The Slatest

What in Tarnation Is Going on With All These Angry Ranchers?

A watch tower manned by militia members who have taken over buildings at the Malheur National Wildlife Refuge near Burns, Oregon on Jan. 3, 2016.

Jim Urquart/Reuters

What in tarnation is going on out there in the West?

The immediate answer to that question is that a group of armed protesters—which many observers are referring to as a militia, though the group hasn’t declared itself as such—has occupied multiple structures on the federal Malheur Wildlife Refuge near Burns, Oregon. No federal officials were present when the armed group moved in, and at this point no one has been hurt. Authorities are monitoring the situation but have not made any effort to evict the armed occupiers. There’s no official count of how many protesters are involved; representatives of the group itself claim there are up to 100 people on refuge property currently, but a High Country News photographer counted no more than 20.

What are these guys upset about?

The armed group split off from a larger nearby protest related to the imprisonment of Dwight Hammond and his son Steve Hammond, two area ranchers who were convicted in 2012 of committing arson on federal property in 2001 and 2006 and have been ordered to return to jail by an appellate judge. The Hammond family has a long history of legal disputes with the government related to public property near its land; an article in High Country News from 1994 said Dwight Hammond had made death threats against Malheur Refuge officials on four occasions. The case has become a cause célèbre for “patriot” groups and taken on a life of its own—the armed group at the Malheur Refuge does not appear to have links to the local community, and a representative of the Hammonds has said they do not endorse the militants.

And is this related to the other rancher standoff last year in Nevada?

Yes. Last year agents of the Bureau of Land Management became involved in an armed standoff with supporters of Nevada rancher Cliven Bundy over Bundy’s refusal to pay fees for his cattle to graze on public land. BLM agents halted a seizure of Bundy’s cattle when confronted by his armed supporters; even before the standoff Bundy’s land had become a gathering point for anti-government “patriot” extremists. At least two of Bundy’s sons, Ammon and Ryan, are now at the Malheur Refuge, and Ammon Bundy is talking nonsense about how the occupiers are going to be there for years (!) as the “point of the spear” for an uprising against public-land-related government oppression.

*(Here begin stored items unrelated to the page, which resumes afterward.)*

Lemma history_well_filed w : history w -> well_filed w.
Proof.
  induction 1 as [w Hf Hp|w Getenv listenErr w' _ IH Hm|w Getenv listenErr cfg b s0 connRemoteHost clock writeErr s live _ IH Hm Hr].
  - intros []; [done|by rewrite Hf|by rewrite Hp].
  - unfold main in Hm. destruct (Load _ _ _ _) as [cfg| |]; [|by simplify_eq..].
    destruct (backendOf _) as [b|]; [|by simplify_eq]. destruct (openStore cfg b w) as [[st|] w1] eqn:Eo;
      apply openStore_kept in Eo as (Hk & Hst & _).
    + destruct (Manager_Restore _) as [[count| |] m] eqn:Er; [destruct listenErr; [|done]|..]; injection Hm as <-; apply restored_kept in Er;
        intros b'; rewrite kept_leave; case_decide; rewrite ?Er, ?Hk, ?(Hst st eq_refl); apply IH.
    + injection Hm as <-. intros b'. rewrite Hk. apply IH.
  - pose proof (wf_running _ _ _ _ _ _ _ _ _ _ _ IH Hm Hr) as [_ Hc]. intros b'. rewrite kept_leave. case_decide; [done|apply IH].
Qed.

(** The command [EnqueueCommand] queues: with the priority of its id, and the
    time of the call if it has no time of creation. *)
Definition accepted_as (cmd c : Command) : Prop :=
  exists p created, canonicalPriorityForCommand (cmd_CommandID cmd) = Some p
    /\ c = set_Priority p (set_CreatedAt created cmd) /\ (cmd_CreatedAt cmd <> 0 -> created = cmd_CreatedAt cmd).

Lemma EnqueueCommand_accepted {S} `{!Store S} clock id cmd (s s' : Server S) :
  EnqueueCommand clock id cmd s = (None, s') ->
  exists c t0 t1 t2 events, accepted_as cmd c
    /\ EnqueueWithEvents id c t0 t1 t2 (srv_sessions s) = (events, None, srv_sessions s').
Proof.
  unfold EnqueueCommand. rewrite bind_run. set (first := (if cmd_CreatedAt cmd =? 0 then t ← now clock; mret (set_CreatedAt t cmd) else mret cmd) s).
  assert (srv_sessions first.2 = srv_sessions s /\ exists created, first.1 = set_CreatedAt created cmd
    /\ (cmd_CreatedAt cmd <> 0 -> created = cmd_CreatedAt cmd)) as (Hs & created & Hc & Hcr).
  { unfold first. destruct (Z.eqb_spec (cmd_CreatedAt cmd) 0); cbn; (split; [done|]); [by eexists|].
    exists (cmd_CreatedAt cmd). split; [by destruct cmd|done]. }
  destruct first as [c1 s1]. cbn in Hs, Hc. cbn [fst snd]. subst c1. unfold normalizeCommandPriority. cbn [set_CreatedAt cmd_CommandID].
  destruct (canonicalPriorityForCommand (cmd_CommandID cmd)) as [p|] eqn:Ep; [|done].
  do 3 rewrite bind_run. rewrite bind_manager. cbn [now fst snd srv_sessions with_ticks]. rewrite Hs.
  set (c := set_Priority p (set_CreatedAt created cmd)).
  destruct (EnqueueWithEvents id c _ _ _ (srv_sessions s)) as [[events e] m] eqn:Ee. rewrite bind_run.
  set (s2 := with_manager m _). assert (forall l, srv_sessions (forEach (fun e => metrics_ (recordOverflowMetric e)) l s2).2 = m) as Hl.
  { intros l. change m with (srv_sessions s2). generalize s2. clear. induction l as [|x l IH]; intros s2; cbn [forEach]; [done|].
    rewrite bind_run. by rewrite IH. }
  specialize (Hl events). cbn [fst snd]. destruct (forEach _ _ s2) as [u s3]. intros [= -> <-]. cbn in Hl.
  eexists c, _, _, _, events. split; [by exists p, created|]. rewrite Hl. exact Ee.
Qed.

Lemma file_unreadable conns depth nbytes policy (st : StoreOf OnFile) r m :
  Manager_Restore (NewManager conns depth nbytes policy st) = (r, m) -> (forall n, r <> Ok n) -> faulty base.
Proof.
  unfold Manager_Restore. cbn. unfold on_disk. pose proof (list_outcome (base := base) (disk st)) as [_ Hl].
  destruct (file_ListSessions base (disk st)) as [[l|e|] d]; cbn in *; [|done|done].
  destruct (restoreLoop _ _ _) as [n m0]. intros [= <- _] Hr. by destruct (Hr n).
Qed.


End Main.

(** ** A concrete history *)

#[local] Existing Instance ascending.
#[local] Existing Instance demo_json.
#[local] Existing Instance demo_codec.
#[local] Instance demo_disk : World "sessions.json" := demo_world (fun _ => false).
#[local] Instance demo_db : Database := demo_database (fun _ => false).

#[local] Instance demo_reliable : Reliable.
Proof. intros n e [=]. Qed.

(** A process with the default configuration, on an empty machine on which
    nothing fails, accepts two commands. *)
Definition demo_machine : Machine := mkMachine (mkDisk ∅ 0 []) (mkDB None 0).
Definition demo_env : string -> string := fun _ => "".

Definition demo_main : Machine -> process "sessions.json" :=
  main "sessions.json" (fun _ => None) (fun _ => None) (fun _ => None) demo_env None.

Definition demo_started : Server (StoreOf "sessions.json" OnFile) :=
  newServer (Manager_Restore (NewManager 10000 1000 1048576 "drop_oldest"
    (NewFileStore "sessions.json" (mkDisk ∅ 0 []) : StoreOf "sessions.json" OnFile))).2.

Definition demo_first : Server (StoreOf "sessions.json" OnFile) :=
  (EnqueueCommand ticking "A" (status_request "m1") demo_started).2.

Definition demo_second : option error * Server (StoreOf "sessions.json" OnFile) :=
  EnqueueCommand ticking "A" (status_request "m2") demo_first.

(** The messages queued for "A" in a process. *)
Definition process_queue (p : process "sessions.json") : option (list string) :=
  match p with
  | Exited _ _ => None
  | Running _ _ _ s => (fun x => map cmd_MessageID (Snapshot (s_Queue x))) <$> sessions (srv_sessions s) !! "A"
  end.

What is “public land” in this context? Like, national parks?

Sort of. As this helpful post on the Wildlife News blog explains, the U.S. government has long owned a massive amount of land in the West (land which it claimed by force from Native Americans, bought from people who had claimed it by force from Native Americans, and, in a meta twist, claimed by force from people who had claimed it by force from Native Americans). Some of this land has been given or sold to private owners; some has been used for national parks, national forests, and wildlife refuges; some is plain old so-called “public land,” land which lacks a tourist or ecological designation and is administered by the Bureau of Land Management. The BLM has about 10,000 employees and manages some 250 million acres.

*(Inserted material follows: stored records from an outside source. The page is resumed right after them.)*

(* ===== verification/Pages.v ===== *)
(** * The observability endpoints ([internal/server/observability.go])

    The metrics page, the JSON pages behind the dashboard, and the page that
    enqueues a command.  A page is a function of the server's state; a response
    is a status with the value that is encoded as JSON, or an error text.

    The metrics page is text: the model gives its lines.  [%q] is modelled on
    printable ASCII, and [%g] of a number of seconds is an argument, a function
    of the duration in nanoseconds.  The HTML pages are constants without a
    parameter and are not modelled. *)

From stdpp Require Import pretty sorting.
From S2P Require Import Prelude Format Sort Messages Frame Queue Store Retry Session Stats Config Policy Validation.
From S2P Require Import Builders IPGuard Metrics CommandBuilder Server Delivery Conn Shutdown.

(** ** The text format *)

Definition doubleQuote : Ascii.ascii := Ascii.ascii_of_nat 34.
Definition backslash : Ascii.ascii := Ascii.ascii_of_nat 92.

(** [%q]. *)
Fixpoint escape (s : string) : string :=
  match s with
  | String.EmptyString => ""
  | String.String c s' =>
      if Ascii.eqb c doubleQuote || Ascii.eqb c backslash
      then String.String backslash (String.String c (escape s'))
      else String.String c (escape s')
  end.

Definition quote (s : string) : string :=
  String.String doubleQuote (escape s +:+ String.String doubleQuote "").

(** [name{label="value",...} n]. *)
Definition showLabels (labels : list (string * string)) : string :=
  String.concat "," (map (fun l => l.1 +:+ "=" +:+ quote l.2) labels).

Definition sample (name : string) (labels : list (string * string)) (value : string) : string :=
  match labels with
  | [] => name +:+ " " +:+ value
  | _ => name +:+ "{" +:+ showLabels labels +:+ "} " +:+ value
  end.

(** The two lines that introduce a metric. *)
Definition about (name help kind : string) : list string :=
  ["# HELP " +:+ name +:+ " " +:+ help; "# TYPE " +:+ name +:+ " " +:+ kind].

(** A metric with a single number. *)
Definition single (name help kind : string) (n : Z) : list string := about name help kind ++ [sample name [] (pretty n)].

(** [out[k]] on a map of strings. *)
Definition labelOf (k : string) (m : gmap string string) : string := default "" (m !! k).

Section Metrics.
Context `{MapRange}.

(** The keys of a counter, sorted by [sort.Strings]. *)
Definition sortedKeys (m : gmap string Z) : list string := sortSlice (byName id) (map_range m).*1.

(** A line per key. *)
Definition counterLines (line : string -> Z -> string) (m : gmap string Z) : list string :=
  map (fun k => line k (default 0 (m !! k))) (sortedKeys m).

Definition ackLine (status : string) (n : Z) : string := sample "tcpadapter_ack_total" [("status", status)] (pretty n).

Definition terminalLine (key : string) (n : Z) : string :=
  let labels := parseAckTerminalReasonKey key in
  sample "tcpadapter_ack_terminal_total" [("status", labelOf "status" labels); ("reason", labelOf "reason" labels)] (pretty n).

Definition telemetryLine (key : string) (n : Z) : string :=
  let labels := parseTelemetryKey key in
  sample "tcpadapter_telemetry_total"
    [("command_id", labelOf "command_id" labels); ("trace_source", labelOf "trace_source" labels)] (pretty n).

Definition overflowLine (key : string) (n : Z) : string :=
  let labels := parseOverflowKey key in
  sample "tcpadapter_queue_overflow_total"
    [("limit", labelOf "limit" labels); ("policy", labelOf "policy" labels); ("action", labelOf "action" labels)] (pretty n).

(** [strconv.FormatFloat(le, 'f', -1, 64)] of the bounds, in seconds. *)
Definition boundLabels : list string := ["0.1"; "0.5"; "1"; "2"; "5"; "10"; "30"; "60"].

Definition bucketLine (le : string) (n : Z) : string :=
  sample "tcpadapter_ack_latency_seconds_bucket" [("le", le)] (pretty n).

(** The loop over the buckets with its running total. *)
Fixpoint bucketLines (labels : list string) (counts : list Z) (cumulative : Z) : list string :=
  match labels, counts with
  | le :: labels', n :: counts' =>
      let cumulative := u64 (cumulative + n) in bucketLine le cumulative :: bucketLines labels' counts' cumulative
  | _, _ => []
  end.

(** [showSeconds] is [%g] of a duration in seconds. *)
Definition histogramLines (showSeconds : Z -> string) (m : Metrics) : list string :=
  bucketLines boundLabels (ackLatencyBucketCounts m) 0
  ++ [bucketLine "+Inf" (ackLatencyCount m);
      sample "tcpadapter_ack_latency_seconds_sum" [] (showSeconds (ackLatencySum m));
      sample "tcpadapter_ack_latency_seconds_count" [] (pretty (ackLatencyCount m))].

Definition statsLines (stats : Stats) : list string :=
  single "tcpadapter_sessions_total" "Known controller sessions" "gauge" (st_SessionCount stats)
  ++ single "tcpadapter_online_sessions_total" "Connected controller sessions" "gauge" (st_OnlineSessionCount stats)
  ++ single "tcpadapter_queue_depth_sum" "Total commands queued across all controllers" "gauge" (st_QueueDepthSum stats)
  ++ single "tcpadapter_queue_depth_max" "Max queue depth among controllers" "gauge" (st_QueueDepthMax stats)
  ++ single "tcpadapter_queue_bytes_sum" "Total estimated queue bytes across all controllers" "gauge" (st_QueueBytesSum stats)
  ++ single "tcpadapter_queue_bytes_max" "Max estimated queue bytes among controllers" "gauge" (st_QueueBytesMax stats)
  ++ single "tcpadapter_inflight_sum" "Total in-flight commands across all controllers" "gauge" (st_InFlightCountSum stats)
  ++ single "tcpadapter_inflight_max" "Max in-flight commands among controllers" "gauge" (st_InFlightCountMax stats).

Definition guardLines (g : Guard) : list string :=
  single "tcpadapter_ip_violations_total" "Protocol violations tracked per source IP" "counter" (ipViolationTotal g)
  ++ about "tcpadapter_ip_rejected_total" "Rejected connections by IP protection reason" "counter"
  ++ [sample "tcpadapter_ip_rejected_total" [("reason", "per_ip_limit")] (pretty (ipPerIPRejectTotal g));
      sample "tcpadapter_ip_rejected_total" [("reason", "blocked")] (pretty (ipBlockedRejectTotal g))]
  ++ single "tcpadapter_ip_blocks_applied_total" "Temporary IP blocks applied after violations" "counter" (ipBlockAppliedTotal g).

Definition drainLines (showSeconds : Z -> string) (d : DrainStats) : list string :=
  about "tcpadapter_shutdown_drain_seconds" "Time spent draining connections during shutdown" "summary"
  ++ [sample "tcpadapter_shutdown_drain_seconds_sum" [] (showSeconds (shutdownDrainSum d));
      sample "tcpadapter_shutdown_drain_seconds_count" [] (pretty (shutdownDrainCount d))]
  ++ about "tcpadapter_shutdown_drain_last_seconds" "Last observed shutdown drain duration" "gauge"
  ++ [sample "tcpadapter_shutdown_drain_last_seconds" [] (showSeconds (shutdownDrainLast d))]
  ++ single "tcpadapter_shutdown_drain_timeouts_total" "Number of shutdown drains that hit timeout" "counter"
       (shutdownDrainTimeouts d).

(** The lines of the page; each ends with a newline. *)
Definition metricsHandler {S} (showSeconds : Z -> string) (d : DrainStats) (s : Server S) : list string :=
  let m := srv_metrics s in
  single "tcpadapter_active_connections" "Active TCP connections" "gauge" (active (srv_guard s))
  ++ statsLines (SnapshotStats (srv_sessions s))
  ++ about "tcpadapter_ack_total" "ACK outcomes by status" "counter"
  ++ counterLines ackLine (ackStats m)
  ++ about "tcpadapter_ack_terminal_total" "Terminal ACK outcomes by status and normalized reason" "counter"
  ++ counterLines terminalLine (ackTerminalReasonStats m)
  ++ about "tcpadapter_ack_latency_seconds" "End-to-end latency from command enqueue to terminal ack" "histogram"
  ++ histogramLines showSeconds m
  ++ about "tcpadapter_telemetry_total" "Incoming telemetry frames by command and trace source" "counter"
  ++ counterLines telemetryLine (telemetryStats m)
  ++ about "tcpadapter_queue_overflow_total" "Queue overflow events by limit and policy" "counter"
  ++ counterLines overflowLine (ovfStats m)
  ++ guardLines (srv_guard s)
  ++ drainLines showSeconds d.

End Metrics.

(** ** The JSON pages *)

Record dashboardSummary := mkDashboardSummary {
  ds_ActiveConnections : Z;
  ds_KnownSessions : Z;
  ds_OnlineSessions : Z;
  ds_QueueDepthSum : Z;
  ds_QueueDepthMax : Z;
  ds_InFlightSum : Z;
  ds_InFlightMax : Z;
  ds_IPViolations : Z;
  ds_IPBlockedRejects : Z;
  ds_IPPerIPRejects : Z;
  ds_ShutdownDrainLast : Z;
  ds_ShutdownDrainTimeouts : Z;
  ds_AckAccepted : Z;
  ds_AckRetrying : Z;
  ds_AckFailed : Z;
  ds_AckExpired : Z;
  ds_AckDelivered : Z;
  ds_TelemetryFramesObserved : Z;
  ds_BuildVersion : string;
  ds_BuildCommit : string;
  ds_BuildTime : string
}.

(** The variables of [internal/buildinfo], set when the program is linked. *)
Record buildinfo := mkBuildinfo { Version : string; Commit : string; BuildTime : string }.

(** A page that lists items, with their number. *)
Record items (A : Type) := mkItems { it_count : Z; it_items : list A }.
Arguments mkItems {A}.
Arguments it_count {A}.
Arguments it_items {A}.

Definition listed {A} (l : list A) : items A := mkItems (len l) l.

Section Pages.
Context `{MapRange} {S : Type}.
Variable cfg : Config.
Variable Atoi : string -> option Z.
Implicit Types s : Server S.

(** The loop over the telemetry counters. *)
Definition telemetryTotal (m : Metrics) : Z :=
  fold_left (fun total kv => u64 (total + kv.2)) (map_range (telemetryStats m)) 0.

Definition Server_dashboardSummary (b : buildinfo) (d : DrainStats) s : dashboardSummary :=
  let stats := SnapshotStats (srv_sessions s) in
  let acks status := default 0 (ackStats (srv_metrics s) !! status) in
  let g := srv_guard s in
  mkDashboardSummary (active g) (st_SessionCount stats) (st_OnlineSessionCount stats)
    (st_QueueDepthSum stats) (st_QueueDepthMax stats) (st_InFlightCountSum stats) (st_InFlightCountMax stats)
    (ipViolationTotal g) (ipBlockedRejectTotal g) (ipPerIPRejectTotal g)
    (shutdownDrainLast d) (shutdownDrainTimeouts d)
    (acks "accepted") (acks "retrying") (acks "failed") (acks "expired") (acks "delivered")
    (telemetryTotal (srv_metrics s)) (Version b) (Commit b) (BuildTime b).

(** The pages exist only with [DebugLogs]. *)
Definition debugPage {A} (page : A) : http A :=
  if negb (cfg_DebugLogs cfg) then HTTPError 404 "404 page not found" else Reply 200 page.

(** [limit] is the query parameter. *)
Definition debugDashboardHandler (b : buildinfo) (d : DrainStats) (limit : string) s
    : http (dashboardSummary * list ControllerSessionStat * list DebugEvent) :=
  debugPage (Server_dashboardSummary b d s, SessionStats (parseDebugLimit Atoi limit 50 200) (srv_sessions s),
    debugEventsSnapshot (parseDebugLimit Atoi limit 60 200) (srv_metrics s)).

Definition debugConnectionsHandler (limit : string) s : http (items ControllerSessionStat) :=
  debugPage (listed (SessionStats (parseDebugLimit Atoi limit 100 500) (srv_sessions s))).

Definition debugEventsHandler (limit : string) s : http (items DebugEvent) :=
  debugPage (listed (debugEventsSnapshot (parseDebugLimit Atoi limit 100 250) (srv_metrics s))).

Definition debugRawMessagesHandler (limit : string) s : http (items RawDebugMessage) :=
  debugPage (listed (rawMessagesSnapshot (parseDebugLimit Atoi limit 100 250) (srv_metrics s))).

Definition debugQueuesHandler (limit : string) s : http (items ControllerQueueStat) :=
  let n :=
    if String.eqb limit "" then 20 else
    match Atoi limit with
    | Some v => if 0 <? v then (if 200 <? v then 200 else v) else 20
    | None => 20
    end in
  debugPage (listed (TopQueueStats n (srv_sessions s))).

End Pages.

(** ** Enqueueing a command *)

Record debugEnqueueRequest := mkEnqueueRequest {
  eq_ControllerID : string;
  eq_CommandID : Z;
  eq_TTLSeconds : Z;
  eq_PayloadHex : string;
  eq_MessageID : string;
  eq_TraceID : string;
  eq_DedupKey : string
}.

(** The body of the response; its status is "queued". *)
Record enqueueReply := mkEnqueueReply {
  er_controller_id : string;
  er_command_id : Z;
  er_message_id : string;
  er_trace_id : string
}.

Section Enqueue.
Context `{MapRange} {S : Type} `{!Store S}.
Variable cfg : Config.
Variable clock : nat -> Z.

(** [s] if it is not empty, otherwise [prefix] and the time. *)
Definition orStamp (prefix s : string) : ST S string :=
  if String.eqb s "" then t ← now clock; mret (sprintf (prefix +:+ "-%d") [AZ t]) else mret s.

(** The payload posted as hexadecimal; none is the empty payload. *)
Definition postedPayload (hex : string) : option bytes :=
  if String.eqb (trimmed hex) "" then Some [] else DecodeString (trimmed hex).

(** The identifiers and the time of a command that passed the checks, and its
    enqueueing. *)
Definition enqueuePosted (req : debugEnqueueRequest) (requestID : string) (payload : bytes) : ST S (http enqueueReply) :=
  let controllerID := trimmed (eq_ControllerID req) in
  let ttl := i64 (eq_TTLSeconds req * second) in
  messageID ← orStamp "debug" (trimmed (eq_MessageID req));
  let traceID := trimmed (eq_TraceID req) in
  traceID ← orStamp "trace" (if String.eqb traceID "" then trimmed requestID else traceID);
  createdAt ← now clock;
  e ← EnqueueCommand clock controllerID
        (mkCommand messageID traceID (trimmed (eq_DedupKey req)) (eq_CommandID req) ttl createdAt payload "" 0 0);
  mret match e with
       | Some e => HTTPError 400 ("enqueue failed: " +:+ render e)
       | None => Reply 202 (mkEnqueueReply controllerID (eq_CommandID req) messageID traceID)
       end.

What about this is so upsetting to the ranchers?

Ranchers could graze their livestock on these public lands for free until 1934, when a law inspired by overgrazing concerns established a system in which you have to receive permission and pay fees for grazing rights. On a rational level, it’s this permit/fee system that Cliven Bundy objected to, and it’s the larger issue of federal control over public land use that has been at issue between the government and the Hammond family. (Ranchers whose families have been living near and using public land for grazing for long periods appear to have a tendency to be irritated by authorities imposing rules on its use.) On an irrational level, protests over the grazing issue have often become the domain of extremist, self-styled revolutionary wackjobs who, like Ammon Bundy, believe there needs to be some sort of mass uprising to protect the U.S. Constitution against the tyrannical modern federal government. (Incidentally, Ammon Bundy believes the Constitution was ghostwritten by the Mormon version of Jesus.)

Has any of this rhetoric led to actual violence against government officials?

The anti-federal-government conspiracy-theorist movement in general is a very dangerous one, but the good news is that the narrow issue of land use doesn’t seem to have been linked to any killings. A far-right-wing conspiracy nut in Arizona was convicted in 2013 of firing a rifle at two BLM rangers, but, fortunately, he missed. In general, though, as this High Country News piece documents, government employees who deal with conservation and land use are still routinely the targets of disturbing harrassment and threats of violence. A group called Public Employees for Environmental Responsibility says it has documented 439 threats of violence against BLM officials since 1995.

Wow.

Yes.

Is there any lighter side to any of this? For example, did a man being cited in Silverton, Colorado in July 2012 for not registering his all-terrain vehicle grab a BLM agent’s groin and shout, “let me touch your wiener”?

According to one of the items in the High Country News article about threats against land officials, yes, that happened.